Stored data
──────

#[export] Instance table_rep_proper {K} (kf : Z -> K) t :
  Proper ((≡ₚ) ==> iff) (table_rep kf t).
Proof.
  intros es es' Hp. unfold table_rep.
  split; intros (chains & fl & Hok & He); exists chains, fl; (split; [done|]).
  - by rewrite <- Hp.
  - by rewrite Hp.
Qed.

(** ** Traversals *)

Section chains.
Context {K : Type} (kf : Z -> K) (t : mp_hash_table) (Hk : keyed kf t).

Lemma differ_spec a b : differ t a b = false <-> kf a = kf b.
Proof using Hk.
  destruct Hk as [(c & Hc & Hkf) _ _]. unfold differ. rewrite Hc, <- Hkf.
  rewrite negb_false_iff, Z.eqb_eq. done.
Qed.

(** An entry with the datum's key would be found by the search for the datum's hash. *)
Definition same_entry (ns : nodes) (d rev a : Z) : Prop :=
  rev_at ns a = rev /\ kf d = kf (data_at ns a).

Lemma mp_list_find_absent d rev : forall l cur fuel,
  lseg (bucket_nodes t) cur l MP_NULL -> (length l < fuel)%nat ->
  (forall a, a ∈ l -> ~ same_entry (bucket_nodes t) d rev a) ->
  mp_list_find fuel t cur d rev = Some MP_NULL.
Proof using Hk.
  induction l as [|a l IH]; intros cur fuel Hl Hf Hno;
    (destruct fuel as [|fuel]; [simpl in Hf; lia|]); simpl in *.
  { by rewrite Hl, Z.eqb_refl. }
  destruct Hl as (-> & Ha & n & Hn & Hl).
  destruct (Z.eqb_spec a MP_NULL) as [|_]; [done|]. rewrite Hn. simpl.
  assert (mp_list_find fuel t (enext n) d rev = Some MP_NULL) as IH'.
  { apply IH; [done|lia|]. intros b Hb. by apply Hno, list_elem_of_further. }
  destruct (reversed n >? rev); [done|].
  destruct (Z.eqb_spec (reversed n) rev) as [E|_]; [|done].
  destruct (differ t d (data n)) eqn:Hd; [done|].
  apply differ_spec in Hd. destruct (Hno a (list_elem_of_here _ _)).
  unfold same_entry, rev_at, data_at. by rewrite Hn.
Qed.

Lemma mp_list_find_present d rev : forall l1 a l2 cur fuel,
  lseg (bucket_nodes t) cur (l1 ++ a :: l2) MP_NULL -> (length (l1 ++ a :: l2) < fuel)%nat ->
  same_entry (bucket_nodes t) d rev a ->
  (forall b, b ∈ l1 -> rev_at (bucket_nodes t) b <= rev /\ ~ same_entry (bucket_nodes t) d rev b) ->
  mp_list_find fuel t cur d rev = Some a.
Proof using Hk.
  induction l1 as [|b l1 IH]; intros a l2 cur fuel Hl Hf [Hr Hd] Hno;
    (destruct fuel as [|fuel]; [simpl in Hf; lia|]); simpl in *;
    destruct Hl as (-> & Ha & n & Hn & Hl);
    rewrite (proj2 (Z.eqb_neq _ MP_NULL)) by done; rewrite Hn; simpl.
  - unfold rev_at, data_at in Hr, Hd. rewrite Hn in Hr, Hd. simpl in Hr, Hd.
    destruct (Z.gtb_spec (reversed n) rev); [lia|].
    destruct (Z.eqb_spec (reversed n) rev); [|done].
    by rewrite (proj2 (differ_spec d (data n))).
  - destruct (Hno b (list_elem_of_here _ _)) as [Hb Hne].
    assert (mp_list_find fuel t (enext n) d rev = Some a) as IH'.
    { apply (IH a l2); [done|lia|done|]. intros c Hc. by apply Hno, list_elem_of_further. }
    unfold same_entry, rev_at, data_at in Hb, Hne. rewrite Hn in Hb, Hne. simpl in Hb, Hne.
    destruct (Z.gtb_spec (reversed n) rev); [lia|].
    destruct (Z.eqb_spec (reversed n) rev); [|done].
    destruct (differ t d (data n)) eqn:Hd'; [done|]. apply differ_spec in Hd'. by destruct Hne.
Qed.
(* ===== verification/Dict.v ===== *)
(** The dictionary of src/demo_dict/dict.c and dict.h: buckets of singly linked entries.

    Entries live in a store from addresses ([0] is the null pointer); keys, values and the
    private datum are the words the caller hands in. The function pointers of [dictType]
    are a record of functions, [None] where the pointer may be null; a destructor only
    leaves a trace in the log of events. [malloc] and [calloc] succeed (their result is
    never tested). *)

From S2P Require Import Prelude Linked Heap.

(* src/demo_dict/dict.h:47-56 dictEntry *)
Record dictEntry := DictEntry { ekey : Z; val : Z; enext : Z }.

Abbreviation store := (gmap Z dictEntry).

#[export] Instance dict_next : Next Z dictEntry := {|
  null := 0; next_of := enext; set_next v n := DictEntry (ekey n) (val n) v |}.

(* src/demo_dict/dict.h:58-65 dictType *)
Record dictType := DictType {
  hashFunction : Z -> Z;
  keyDup : option (Z -> Z -> Z);
  valDup : option (Z -> Z -> Z);
  keyCompare : option (Z -> Z -> Z -> Z);
  keyDestructor : bool;
  valDestructor : bool;
}.

(** [table] is [None] for the null pointer. *)
(* src/demo_dict/dict.h:69-74 dictht *)
Record dictht := Dictht { table : option (list Z); size : Z; sizemask : Z; used : Z }.

(* src/demo_dict/dict.h:76-80 dict *)
Record dict := Dict { type : dictType; privdata : Z; ht : dictht }.

(* src/demo_dict/dict.h:86-93 dictIterator *)
Record dictIterator := DictIterator { index : Z; entry : Z; nextEntry : Z }.

(** The calls to destructors and to the callback of [_dictClear]. *)
Inductive event := FreeKey (p k : Z) | FreeVal (p v : Z) | Callback (p : Z).

Definition DICT_OK : Z := 0.
Definition DICT_ERR : Z := 1.
(* src/demo_dict/dict.h:98-98 DICT_HT_INITIAL_SIZE *)
Definition DICT_HT_INITIAL_SIZE : Z := 4.
(* src/demo_dict/dict.c:59-59 dict_force_resize_ratio *)
Definition dict_force_resize_ratio : Z := 5.

(** ** The macros of dict.h *)

(* src/demo_dict/dict.h:101-103 dictFreeVal *)
Definition dictFreeVal (d : dict) (e : dictEntry) : list event :=
  if valDestructor (type d) then [FreeVal (privdata d) (val e)] else [].

(* src/demo_dict/dict.h:105-110 dictSetVal *)
Definition dictSetVal (d : dict) (h : store) (a v : Z) : option store :=
  e ← h !! a;
  let v := match valDup (type d) with Some f => f (privdata d) v | None => v end in
  Some (<[a := DictEntry (ekey e) v (enext e)]> h).

(* src/demo_dict/dict.h:121-123 dictFreeKey *)
Definition dictFreeKey (d : dict) (e : dictEntry) : list event :=
  if keyDestructor (type d) then [FreeKey (privdata d) (ekey e)] else [].

(* src/demo_dict/dict.h:125-130 dictSetKey *)
Definition dictSetKey (d : dict) (h : store) (a k : Z) : option store :=
  e ← h !! a;
  let k := match keyDup (type d) with Some f => f (privdata d) k | None => k end in
  Some (<[a := DictEntry k (val e) (enext e)]> h).

(* src/demo_dict/dict.h:132-135 dictCompareKeys *)
Definition dictCompareKeys (d : dict) (k1 k2 : Z) : bool :=
  match keyCompare (type d) with
  | Some f => negb (f (privdata d) k1 k2 =? 0)
  | None => k1 =? k2
  end.

(* src/demo_dict/dict.h:137-137 dictHashKey *)
Definition dictHashKey (d : dict) (k : Z) : Z := hashFunction (type d) k.

(** ** Creation and sizing *)

(* src/demo_dict/dict.c:159-165 _dictReset *)
Definition _dictReset : dictht := Dictht None 0 0 0.

(* src/demo_dict/dict.c:178-185 _dictInit *)
Definition _dictInit (t : dictType) (privDataPtr : Z) : dict := Dict t privDataPtr _dictReset.

(* src/demo_dict/dict.c:168-175 dictCreate *)
Definition dictCreate (t : dictType) (privDataPtr : Z) : dict := _dictInit t privDataPtr.

(** [while(1) { if (i >= size) return i; i *= 2; }] *)
(* src/demo_dict/dict.c:475-479 _dictNextPower *)
Fixpoint next_power (fuel : nat) (i sz : Z) : option Z :=
  match fuel with
  | O => None
  | S fuel => if i >=? sz then Some i else next_power fuel (u64 (i * 2)) sz
  end.

(* src/demo_dict/dict.c:470-480 _dictNextPower *)
Definition _dictNextPower (sz : Z) : option Z :=
  if sz >=? LONG_MAX then Some LONG_MAX else next_power 64 DICT_HT_INITIAL_SIZE sz.
(* ===== verification/Base64.v ===== *)
(** Base64: src/demo_base64/base64.c.

    Bytes are integers in [0, 256). A source pointer is the list of the bytes it leads to
    (reading past its end is undefined, [None]); a destination is the list of the bytes
    stored through it. [_BASE64_CHECKDATA] is not defined by the build, so the unchecked
    branches are the ones modelled. *)

From S2P Require Import Prelude.

(* src/demo_base64/base64.c:4-13 base64_enc_map *)
Definition base64_enc_map : list Z := [
  65; 66; 67; 68; 69; 70; 71; 72; 73; 74; 75; 76; 77; 78; 79; 80;
  81; 82; 83; 84; 85; 86; 87; 88; 89; 90; 97; 98; 99; 100; 101; 102;
  103; 104; 105; 106; 107; 108; 109; 110; 111; 112; 113; 114; 115; 116; 117; 118;
  119; 120; 121; 122; 48; 49; 50; 51; 52; 53; 54; 55; 56; 57; 43; 47].

(* src/demo_base64/base64.c:15-30 base64_dec_map *)
Definition base64_dec_map : list Z := [
  127; 127; 127; 127; 127; 127; 127; 127; 127; 127; 127; 127; 127; 127; 127; 127;
  127; 127; 127; 127; 127; 127; 127; 127; 127; 127; 127; 127; 127; 127; 127; 127;
  127; 127; 127; 127; 127; 127; 127; 127; 127; 127; 127; 62; 127; 127; 127; 63;
  52; 53; 54; 55; 56; 57; 58; 59; 60; 61; 127; 127; 127; 64; 127; 127;
  127; 0; 1; 2; 3; 4; 5; 6; 7; 8; 9; 10; 11; 12; 13; 14;
  15; 16; 17; 18; 19; 20; 21; 22; 23; 24; 25; 127; 127; 127; 127; 127;
  127; 26; 27; 28; 29; 30; 31; 32; 33; 34; 35; 36; 37; 38; 39; 40;
  41; 42; 43; 44; 45; 46; 47; 48; 49; 50; 51; 127; 127; 127; 127; 127].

──────

Problem to solve
Output only an exact transcription of the lines above from the one with "Definition _dictInit (t" up to and including the one with "Definition base64_enc_map : list".

Answer below
Definition _dictInit (t : dictType) (privDataPtr : Z) : dict := Dict t privDataPtr _dictReset.

(* src/demo_dict/dict.c:168-175 dictCreate *)
Definition dictCreate (t : dictType) (privDataPtr : Z) : dict := _dictInit t privDataPtr.

(** [while(1) { if (i >= size) return i; i *= 2; }] *)
(* src/demo_dict/dict.c:475-479 _dictNextPower *)
Fixpoint next_power (fuel : nat) (i sz : Z) : option Z :=
  match fuel with
  | O => None
  | S fuel => if i >=? sz then Some i else next_power fuel (u64 (i * 2)) sz
  end.

(* src/demo_dict/dict.c:470-480 _dictNextPower *)
Definition _dictNextPower (sz : Z) : option Z :=
  if sz >=? LONG_MAX then Some LONG_MAX else next_power 64 DICT_HT_INITIAL_SIZE sz.
(* ===== verification/Base64.v ===== *)
(** Base64: src/demo_base64/base64.c.

    Bytes are integers in [0, 256). A source pointer is the list of the bytes it leads to
    (reading past its end is undefined, [None]); a destination is the list of the bytes
    stored through it. [_BASE64_CHECKDATA] is not defined by the build, so the unchecked
    branches are the ones modelled. *)

From S2P Require Import Prelude.

(* src/demo_base64/base64.c:4-13 base64_enc_map *)
Definition base64_enc_map : list Z := [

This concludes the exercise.